April 14, 2009 · 13 Comments

The political world is all abuzz about “alternative energy” and “green energy” – which actually means “subsidized energy.” Otherwise it would just be called “energy.” Companies that make their living providing natural resources and energy are struggling to understand this brave new world, a major challenge for many. The world’s most prosperous economy is now run by a government apparently determined to completely change the way we have powered our lives for more than a century.

America’s economy is driven by energy, especially from fossil fuels. Every year we use 750 million barrels of oil, 23 trillion cubic feet of natural gas, and 1.2 billion tons of coal. Only six percent of our energy comes from all the “alternative” sources combined. Our new government is spending hundreds of billions of dollars to change that, and seems determined to use its regulatory power to stop further advances in the exploration and production of traditional fuels. Natural resource providers can fight this dramatic shift in national priorities, or they can embrace it, but they probably can’t change it.

At LeaderBridge we talk frequently with companies trying to digest this new direction, determine how successful it may or may not be, and strategize how to react to it. Some have trouble adapting their thinking to the new green reality, and they may be left behind. Those that go beyond survival and actually thrive will be the ones who embrace both views – traditional energy in a green package. Companies that used to provide timber can now subsidize that operation by using the “waste” to generate biomass energy, for example – and government will help pay for the addition. Coal mines can now capture the methane gas (the worst greenhouse gas) formerly vented into the atmosphere, and turn it into energy – and government will help pay for the required equipment. Utility companies can add important new generation capacity from new sources – and government will help pay.
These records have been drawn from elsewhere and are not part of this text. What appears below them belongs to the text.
(** * Crawl service: URL classification, crawl session and job controller

    A shallow embedding of the crawler service (the [EcommerceCrawler]
    class with its URL helpers, and the [CrawleeController] job
    controller) together with the properties of its behaviour.

    The program runs on three external collaborators: the JavaScript
    platform ([URL], [RegExp], [Date]), the browser page driver and the
    crawler runtime with its request queue.  The platform's URL parser
    and the page driver are parameters of the development
    ([Platform], [Site]); regular expressions are modelled concretely for
    the fragment of the syntax that the program's patterns are made of. *)

From stdpp Require Import base option list gmap strings pretty.
From Stdlib Require Import ZArith Ascii String Lia.

Local Open Scope string_scope.
Local Open Scope Z_scope.

(** ** Exceptions *)

(** A thrown JavaScript error: its [name], its [message] and, for the
    controller's [CrawlJobError], its [code]. *)
Record Error := mkError {
  err_name : string;
  err_message : string;
  err_code : option string
}.

(** The result of an expression that may throw. *)
Inductive outcome (A : Type) : Type :=
  | Ok (a : A)
  | Throw (e : Error).
Arguments Ok {A} a.
Arguments Throw {A} e.

#[export] Instance outcome_ret : MRet outcome := fun A a => Ok a.
#[export] Instance outcome_bind : MBind outcome := fun A B f m =>
  match m with
  | Ok a => f a
  | Throw e => Throw e
  end.

(** ** Strings as the platform has them *)

Module Str.

Definition chars (s : string) : list ascii := list_ascii_of_string s.

(** [s.split(sep)] for a one-character separator: never empty. *)
Fixpoint split (sep : ascii) (s : string) : list string :=
  match s with
  | EmptyString => [EmptyString]
  | String c s' =>
      if Ascii.eqb c sep then EmptyString :: split sep s'
      else match split sep s' with
           | [] => [String c EmptyString]
           | w :: ws => String c w :: ws
           end
  end.

(** [l.slice(1)]. *)
Definition slice1 (l : list string) : list string := drop 1 l.

(** [l.join(sep)]. *)
Fixpoint join (sep : string) (l : list string) : string :=
  match l with
  | [] => EmptyString
  | [x] => x
  | x :: r => x +:+ sep +:+ join sep r
  end.

Definition is_upper (c : ascii) : bool :=
  let n := nat_of_ascii c in (Nat.leb 65 n && Nat.leb n 90)%bool.
Definition is_lower (c : ascii) : bool :=
  let n := nat_of_ascii c in (Nat.leb 97 n && Nat.leb n 122)%bool.
Definition is_digit (c : ascii) : bool :=
  let n := nat_of_ascii c in (Nat.leb 48 n && Nat.leb n 57)%bool.
Definition is_alnum (c : ascii) : bool :=
  (is_upper c || is_lower c || is_digit c)%bool.

(** The class [\w]: letters, digits and the underscore. *)
Definition is_word (c : ascii) : bool :=
  (is_alnum c || Ascii.eqb c "_")%bool.

Definition lower (c : ascii) : ascii :=
  if is_upper c then ascii_of_nat (nat_of_ascii c + 32) else c.

Definition mem (c : ascii) (l : list ascii) : bool :=
  existsb (Ascii.eqb c) l.

End Str.

(** ** Regular expressions

    The fragment of the pattern syntax that [createRegexFromUrl] can
    produce from a host name of letters, digits, hyphens and dots: an
    optional leading [^], then a sequence of atoms (a character, an
    escaped character, [.], [\w], [\d], a bracketed class without ranges
    or negation), each with an optional [?], [+] or [*].  A source
    outside the fragment is reported as a [SyntaxError]. *)

Module Regex.

Inductive atom : Type :=
  | AChar (c : ascii)
  | AAny
  | AClass (word digit : bool) (members : list ascii).

Inductive quant : Type := One | Opt | Plus | Star.

Definition item : Type := atom * quant.

Record RegExp := mkRegExp {
  source : string;
  ignoreCase : bool;
  anchored : bool;
  program : list item
}.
Even oil and gas companies have new options for greener approaches to their traditional work – that government will help pay for.

The recurring theme is government money, and leaders understand that “he who pays the fiddler calls the tune.” It leads to a fairly simple conclusion: producing greener energy is the business to be in. Does that mean no more fossil fuels? Of course not. No Administration can change the world that dramatically or that quickly (if we manage to triple the amount of alternative sources, fossil fuels will still provide 82 percent of all our energy). So the survivors, and the winners, will be the companies that can produce not only clean energy, but plenty of it. In many cases, whether the current political leaders admit it or not, that means greener ways to produce oil, gas and coal.